▶ TASK ITEM: Return each line in the records below that includes "Require".

▶ SUPPLIED MATERIAL:
*****

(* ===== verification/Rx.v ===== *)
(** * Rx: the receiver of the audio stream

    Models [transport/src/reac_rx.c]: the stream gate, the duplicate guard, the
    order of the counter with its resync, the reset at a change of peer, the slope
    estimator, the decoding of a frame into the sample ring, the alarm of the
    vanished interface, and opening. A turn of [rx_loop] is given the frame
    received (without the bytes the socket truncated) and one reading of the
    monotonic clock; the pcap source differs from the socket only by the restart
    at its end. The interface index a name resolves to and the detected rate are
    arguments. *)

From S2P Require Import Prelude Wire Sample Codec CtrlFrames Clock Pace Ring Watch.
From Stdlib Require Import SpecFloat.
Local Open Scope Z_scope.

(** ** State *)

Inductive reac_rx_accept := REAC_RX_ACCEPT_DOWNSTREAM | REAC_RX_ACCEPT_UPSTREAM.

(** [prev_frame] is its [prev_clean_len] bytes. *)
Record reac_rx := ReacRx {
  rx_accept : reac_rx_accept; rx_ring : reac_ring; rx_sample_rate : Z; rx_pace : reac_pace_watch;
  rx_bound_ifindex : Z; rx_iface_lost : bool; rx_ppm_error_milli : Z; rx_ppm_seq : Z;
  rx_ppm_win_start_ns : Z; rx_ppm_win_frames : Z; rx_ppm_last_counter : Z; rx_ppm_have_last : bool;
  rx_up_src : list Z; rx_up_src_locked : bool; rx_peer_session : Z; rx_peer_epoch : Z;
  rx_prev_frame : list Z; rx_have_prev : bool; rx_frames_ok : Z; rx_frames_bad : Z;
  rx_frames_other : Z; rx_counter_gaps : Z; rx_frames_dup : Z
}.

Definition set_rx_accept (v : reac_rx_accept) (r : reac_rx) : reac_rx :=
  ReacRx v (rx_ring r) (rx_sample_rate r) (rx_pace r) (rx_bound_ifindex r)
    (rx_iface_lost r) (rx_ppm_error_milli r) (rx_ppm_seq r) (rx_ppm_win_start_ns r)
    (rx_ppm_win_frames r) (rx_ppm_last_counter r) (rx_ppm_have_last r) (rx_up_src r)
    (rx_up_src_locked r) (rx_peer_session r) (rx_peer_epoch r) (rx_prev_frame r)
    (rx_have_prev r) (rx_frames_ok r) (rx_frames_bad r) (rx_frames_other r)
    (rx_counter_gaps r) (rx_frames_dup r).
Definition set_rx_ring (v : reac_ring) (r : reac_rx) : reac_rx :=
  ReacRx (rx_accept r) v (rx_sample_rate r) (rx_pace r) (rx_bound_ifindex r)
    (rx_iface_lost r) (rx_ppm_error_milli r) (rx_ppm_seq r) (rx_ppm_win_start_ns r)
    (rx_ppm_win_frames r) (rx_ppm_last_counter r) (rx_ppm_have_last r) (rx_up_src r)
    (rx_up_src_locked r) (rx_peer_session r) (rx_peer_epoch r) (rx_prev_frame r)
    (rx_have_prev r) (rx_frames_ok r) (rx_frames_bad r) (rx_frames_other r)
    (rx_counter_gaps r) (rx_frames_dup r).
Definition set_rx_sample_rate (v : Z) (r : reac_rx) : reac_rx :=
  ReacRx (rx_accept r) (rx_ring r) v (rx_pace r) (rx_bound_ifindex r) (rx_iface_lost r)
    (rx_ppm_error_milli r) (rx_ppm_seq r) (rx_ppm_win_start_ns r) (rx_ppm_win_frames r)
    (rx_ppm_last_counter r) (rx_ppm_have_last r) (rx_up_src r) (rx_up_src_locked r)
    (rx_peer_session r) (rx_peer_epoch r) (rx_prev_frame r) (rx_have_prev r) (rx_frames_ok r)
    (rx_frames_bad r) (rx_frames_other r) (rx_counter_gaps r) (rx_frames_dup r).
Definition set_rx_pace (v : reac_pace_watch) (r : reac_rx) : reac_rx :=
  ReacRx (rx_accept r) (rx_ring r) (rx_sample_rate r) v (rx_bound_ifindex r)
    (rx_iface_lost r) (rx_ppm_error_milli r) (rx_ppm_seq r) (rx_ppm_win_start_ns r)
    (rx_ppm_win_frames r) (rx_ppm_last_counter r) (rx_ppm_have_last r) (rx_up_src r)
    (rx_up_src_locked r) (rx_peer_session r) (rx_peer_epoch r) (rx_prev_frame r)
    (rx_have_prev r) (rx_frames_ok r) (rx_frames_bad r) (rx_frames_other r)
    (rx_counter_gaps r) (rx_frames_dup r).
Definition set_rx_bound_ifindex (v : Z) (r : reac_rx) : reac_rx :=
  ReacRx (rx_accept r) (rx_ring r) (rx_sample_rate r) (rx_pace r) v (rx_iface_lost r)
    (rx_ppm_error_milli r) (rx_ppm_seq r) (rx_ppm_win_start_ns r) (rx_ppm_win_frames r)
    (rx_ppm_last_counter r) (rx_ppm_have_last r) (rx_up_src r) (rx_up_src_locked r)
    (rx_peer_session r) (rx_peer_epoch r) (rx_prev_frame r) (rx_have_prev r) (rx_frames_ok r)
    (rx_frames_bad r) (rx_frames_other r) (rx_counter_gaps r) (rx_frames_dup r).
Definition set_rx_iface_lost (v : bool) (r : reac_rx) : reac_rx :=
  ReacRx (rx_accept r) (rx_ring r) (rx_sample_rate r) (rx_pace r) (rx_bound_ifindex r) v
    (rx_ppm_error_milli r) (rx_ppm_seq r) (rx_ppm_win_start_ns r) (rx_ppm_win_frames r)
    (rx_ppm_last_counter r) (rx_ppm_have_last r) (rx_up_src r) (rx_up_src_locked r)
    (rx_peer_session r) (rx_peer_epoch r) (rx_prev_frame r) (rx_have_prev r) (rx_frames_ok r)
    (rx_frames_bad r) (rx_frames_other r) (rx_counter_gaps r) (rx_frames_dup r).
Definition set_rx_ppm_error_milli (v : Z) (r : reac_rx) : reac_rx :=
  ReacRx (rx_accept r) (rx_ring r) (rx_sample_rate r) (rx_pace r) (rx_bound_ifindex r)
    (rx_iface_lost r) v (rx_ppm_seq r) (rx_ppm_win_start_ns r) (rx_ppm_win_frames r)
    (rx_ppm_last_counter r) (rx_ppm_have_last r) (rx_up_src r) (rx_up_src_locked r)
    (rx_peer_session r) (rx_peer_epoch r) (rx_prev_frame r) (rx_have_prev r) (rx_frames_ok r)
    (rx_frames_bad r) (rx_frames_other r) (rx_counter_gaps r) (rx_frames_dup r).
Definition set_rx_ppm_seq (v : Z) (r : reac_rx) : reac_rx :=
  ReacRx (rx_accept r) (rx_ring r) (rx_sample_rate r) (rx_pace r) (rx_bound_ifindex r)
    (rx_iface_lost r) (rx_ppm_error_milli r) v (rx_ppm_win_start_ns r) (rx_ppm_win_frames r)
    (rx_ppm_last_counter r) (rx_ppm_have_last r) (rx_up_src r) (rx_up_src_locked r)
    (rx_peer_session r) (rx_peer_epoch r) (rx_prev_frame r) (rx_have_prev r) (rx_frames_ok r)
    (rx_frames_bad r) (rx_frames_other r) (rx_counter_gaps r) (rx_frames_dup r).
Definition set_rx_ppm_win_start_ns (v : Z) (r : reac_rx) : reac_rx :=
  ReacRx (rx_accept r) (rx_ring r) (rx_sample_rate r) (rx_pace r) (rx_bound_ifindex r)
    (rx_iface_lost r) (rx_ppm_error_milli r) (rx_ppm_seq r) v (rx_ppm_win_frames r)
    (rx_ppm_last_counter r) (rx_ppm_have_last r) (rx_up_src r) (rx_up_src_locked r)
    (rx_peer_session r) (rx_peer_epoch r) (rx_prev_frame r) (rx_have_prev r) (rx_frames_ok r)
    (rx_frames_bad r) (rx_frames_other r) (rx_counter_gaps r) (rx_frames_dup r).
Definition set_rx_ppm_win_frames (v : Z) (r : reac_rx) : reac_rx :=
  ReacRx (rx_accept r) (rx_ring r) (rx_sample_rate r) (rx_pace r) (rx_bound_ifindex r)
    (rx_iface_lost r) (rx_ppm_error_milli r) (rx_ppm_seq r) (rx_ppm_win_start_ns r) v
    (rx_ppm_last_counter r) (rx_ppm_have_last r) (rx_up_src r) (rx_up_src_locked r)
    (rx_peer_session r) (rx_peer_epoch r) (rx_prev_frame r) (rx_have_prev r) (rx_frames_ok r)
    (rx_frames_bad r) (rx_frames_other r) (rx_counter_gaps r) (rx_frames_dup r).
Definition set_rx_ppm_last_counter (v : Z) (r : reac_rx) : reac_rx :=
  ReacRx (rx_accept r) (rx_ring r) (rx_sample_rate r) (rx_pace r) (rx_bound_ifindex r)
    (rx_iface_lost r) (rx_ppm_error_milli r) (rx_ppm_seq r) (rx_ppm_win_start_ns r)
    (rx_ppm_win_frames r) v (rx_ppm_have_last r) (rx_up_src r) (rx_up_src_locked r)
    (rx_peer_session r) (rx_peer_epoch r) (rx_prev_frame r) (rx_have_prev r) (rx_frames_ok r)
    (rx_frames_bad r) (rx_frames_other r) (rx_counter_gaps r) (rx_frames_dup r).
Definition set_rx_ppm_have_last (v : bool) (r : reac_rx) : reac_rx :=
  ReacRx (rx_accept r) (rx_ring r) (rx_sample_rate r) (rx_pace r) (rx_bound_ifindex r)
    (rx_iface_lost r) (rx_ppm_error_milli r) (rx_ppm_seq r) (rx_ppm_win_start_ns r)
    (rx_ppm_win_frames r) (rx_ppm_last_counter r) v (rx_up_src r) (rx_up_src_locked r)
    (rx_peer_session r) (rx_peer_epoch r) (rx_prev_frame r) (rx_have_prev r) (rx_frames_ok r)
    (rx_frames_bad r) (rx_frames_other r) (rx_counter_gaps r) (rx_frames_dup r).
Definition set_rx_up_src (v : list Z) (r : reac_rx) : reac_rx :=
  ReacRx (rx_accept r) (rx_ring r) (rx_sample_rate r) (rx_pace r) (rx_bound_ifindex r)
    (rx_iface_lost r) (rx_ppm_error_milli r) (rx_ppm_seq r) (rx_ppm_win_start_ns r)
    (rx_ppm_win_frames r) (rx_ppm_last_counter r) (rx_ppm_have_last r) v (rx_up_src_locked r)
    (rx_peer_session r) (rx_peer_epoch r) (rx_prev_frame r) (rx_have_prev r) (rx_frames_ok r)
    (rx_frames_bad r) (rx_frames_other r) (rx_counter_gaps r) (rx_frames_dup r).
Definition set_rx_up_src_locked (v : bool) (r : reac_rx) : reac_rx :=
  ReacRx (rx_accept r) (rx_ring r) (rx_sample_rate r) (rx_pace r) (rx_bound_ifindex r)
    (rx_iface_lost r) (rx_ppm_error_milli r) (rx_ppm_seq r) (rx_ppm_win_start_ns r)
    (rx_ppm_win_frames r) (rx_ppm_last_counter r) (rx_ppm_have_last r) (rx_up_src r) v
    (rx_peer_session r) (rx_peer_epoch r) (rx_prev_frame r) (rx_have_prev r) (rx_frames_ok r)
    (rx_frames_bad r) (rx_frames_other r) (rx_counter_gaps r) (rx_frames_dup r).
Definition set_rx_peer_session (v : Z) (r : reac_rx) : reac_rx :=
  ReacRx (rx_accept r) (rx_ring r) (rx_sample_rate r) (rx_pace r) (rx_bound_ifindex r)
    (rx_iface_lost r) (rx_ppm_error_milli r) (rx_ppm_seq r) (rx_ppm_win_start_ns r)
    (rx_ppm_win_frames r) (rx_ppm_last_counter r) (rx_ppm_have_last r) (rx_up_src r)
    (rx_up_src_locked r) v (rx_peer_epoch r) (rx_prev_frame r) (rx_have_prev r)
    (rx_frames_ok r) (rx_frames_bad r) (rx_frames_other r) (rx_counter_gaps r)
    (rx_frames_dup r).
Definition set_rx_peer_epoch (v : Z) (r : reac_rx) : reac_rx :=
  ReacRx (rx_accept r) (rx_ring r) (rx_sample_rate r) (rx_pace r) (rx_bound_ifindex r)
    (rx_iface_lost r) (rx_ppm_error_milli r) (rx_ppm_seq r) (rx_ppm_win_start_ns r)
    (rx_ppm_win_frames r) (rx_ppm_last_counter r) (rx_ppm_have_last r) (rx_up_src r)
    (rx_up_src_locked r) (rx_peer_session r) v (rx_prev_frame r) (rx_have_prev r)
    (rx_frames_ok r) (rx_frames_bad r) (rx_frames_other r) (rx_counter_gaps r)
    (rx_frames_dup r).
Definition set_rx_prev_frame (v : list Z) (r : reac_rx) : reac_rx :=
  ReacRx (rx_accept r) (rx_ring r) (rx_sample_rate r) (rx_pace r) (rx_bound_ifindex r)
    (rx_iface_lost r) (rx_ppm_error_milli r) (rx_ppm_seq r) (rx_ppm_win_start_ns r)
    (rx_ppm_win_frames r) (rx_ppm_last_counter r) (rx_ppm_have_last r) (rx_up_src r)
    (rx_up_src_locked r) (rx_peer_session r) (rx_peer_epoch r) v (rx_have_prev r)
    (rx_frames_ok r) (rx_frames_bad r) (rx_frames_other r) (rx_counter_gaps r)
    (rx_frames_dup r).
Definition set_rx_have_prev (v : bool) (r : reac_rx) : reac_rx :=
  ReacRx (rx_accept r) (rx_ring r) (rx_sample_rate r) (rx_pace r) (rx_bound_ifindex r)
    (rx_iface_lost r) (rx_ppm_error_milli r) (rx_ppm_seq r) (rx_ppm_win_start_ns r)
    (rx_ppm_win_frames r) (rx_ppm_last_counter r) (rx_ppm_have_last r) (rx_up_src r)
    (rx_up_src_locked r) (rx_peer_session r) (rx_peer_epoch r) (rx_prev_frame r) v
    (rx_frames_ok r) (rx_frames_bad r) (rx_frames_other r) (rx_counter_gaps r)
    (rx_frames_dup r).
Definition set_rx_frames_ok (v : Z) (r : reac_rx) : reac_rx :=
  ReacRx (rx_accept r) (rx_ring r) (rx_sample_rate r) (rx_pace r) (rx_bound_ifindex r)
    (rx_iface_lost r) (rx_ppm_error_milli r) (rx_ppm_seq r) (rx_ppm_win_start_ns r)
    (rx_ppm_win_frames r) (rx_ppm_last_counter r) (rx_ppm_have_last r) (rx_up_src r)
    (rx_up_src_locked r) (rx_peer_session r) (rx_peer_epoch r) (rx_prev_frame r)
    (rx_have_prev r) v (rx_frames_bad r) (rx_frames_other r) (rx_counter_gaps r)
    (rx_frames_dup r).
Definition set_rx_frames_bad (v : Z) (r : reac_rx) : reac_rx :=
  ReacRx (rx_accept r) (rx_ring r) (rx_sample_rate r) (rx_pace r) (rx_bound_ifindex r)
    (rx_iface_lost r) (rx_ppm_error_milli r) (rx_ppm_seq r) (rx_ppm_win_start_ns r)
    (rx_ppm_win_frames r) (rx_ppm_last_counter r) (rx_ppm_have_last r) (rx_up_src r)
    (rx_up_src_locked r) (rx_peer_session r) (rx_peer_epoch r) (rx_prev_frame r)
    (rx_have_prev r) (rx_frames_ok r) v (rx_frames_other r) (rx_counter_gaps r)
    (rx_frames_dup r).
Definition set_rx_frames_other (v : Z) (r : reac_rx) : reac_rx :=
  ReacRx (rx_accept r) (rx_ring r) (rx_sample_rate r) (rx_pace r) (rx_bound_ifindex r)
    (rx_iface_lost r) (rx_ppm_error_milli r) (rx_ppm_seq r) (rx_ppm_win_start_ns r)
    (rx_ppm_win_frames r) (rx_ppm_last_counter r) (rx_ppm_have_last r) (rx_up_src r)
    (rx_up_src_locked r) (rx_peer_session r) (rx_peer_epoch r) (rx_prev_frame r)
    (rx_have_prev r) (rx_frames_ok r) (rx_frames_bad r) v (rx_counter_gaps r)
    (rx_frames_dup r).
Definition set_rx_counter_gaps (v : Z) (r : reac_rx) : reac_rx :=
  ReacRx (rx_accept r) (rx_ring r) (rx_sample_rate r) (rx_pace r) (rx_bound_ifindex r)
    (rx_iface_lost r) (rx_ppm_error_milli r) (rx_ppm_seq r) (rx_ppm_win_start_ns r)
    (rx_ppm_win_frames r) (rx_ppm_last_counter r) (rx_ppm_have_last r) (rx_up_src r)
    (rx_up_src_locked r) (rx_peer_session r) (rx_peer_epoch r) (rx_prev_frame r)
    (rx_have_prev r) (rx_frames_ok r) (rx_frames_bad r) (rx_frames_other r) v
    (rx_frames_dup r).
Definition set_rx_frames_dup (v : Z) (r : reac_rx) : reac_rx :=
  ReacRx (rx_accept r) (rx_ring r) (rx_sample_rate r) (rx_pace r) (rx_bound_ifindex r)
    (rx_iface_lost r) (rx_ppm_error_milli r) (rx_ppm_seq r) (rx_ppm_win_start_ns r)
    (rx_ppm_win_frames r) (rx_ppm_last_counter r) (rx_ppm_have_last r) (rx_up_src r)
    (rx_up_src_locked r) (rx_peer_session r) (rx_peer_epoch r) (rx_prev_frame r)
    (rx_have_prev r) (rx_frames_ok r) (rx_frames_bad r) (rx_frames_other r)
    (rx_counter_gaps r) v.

*****

▶ TASK RESULT:
From S2P Require Import Prelude Wire Sample Codec CtrlFrames Clock Pace Ring Watch.
From Stdlib Require Import SpecFloat.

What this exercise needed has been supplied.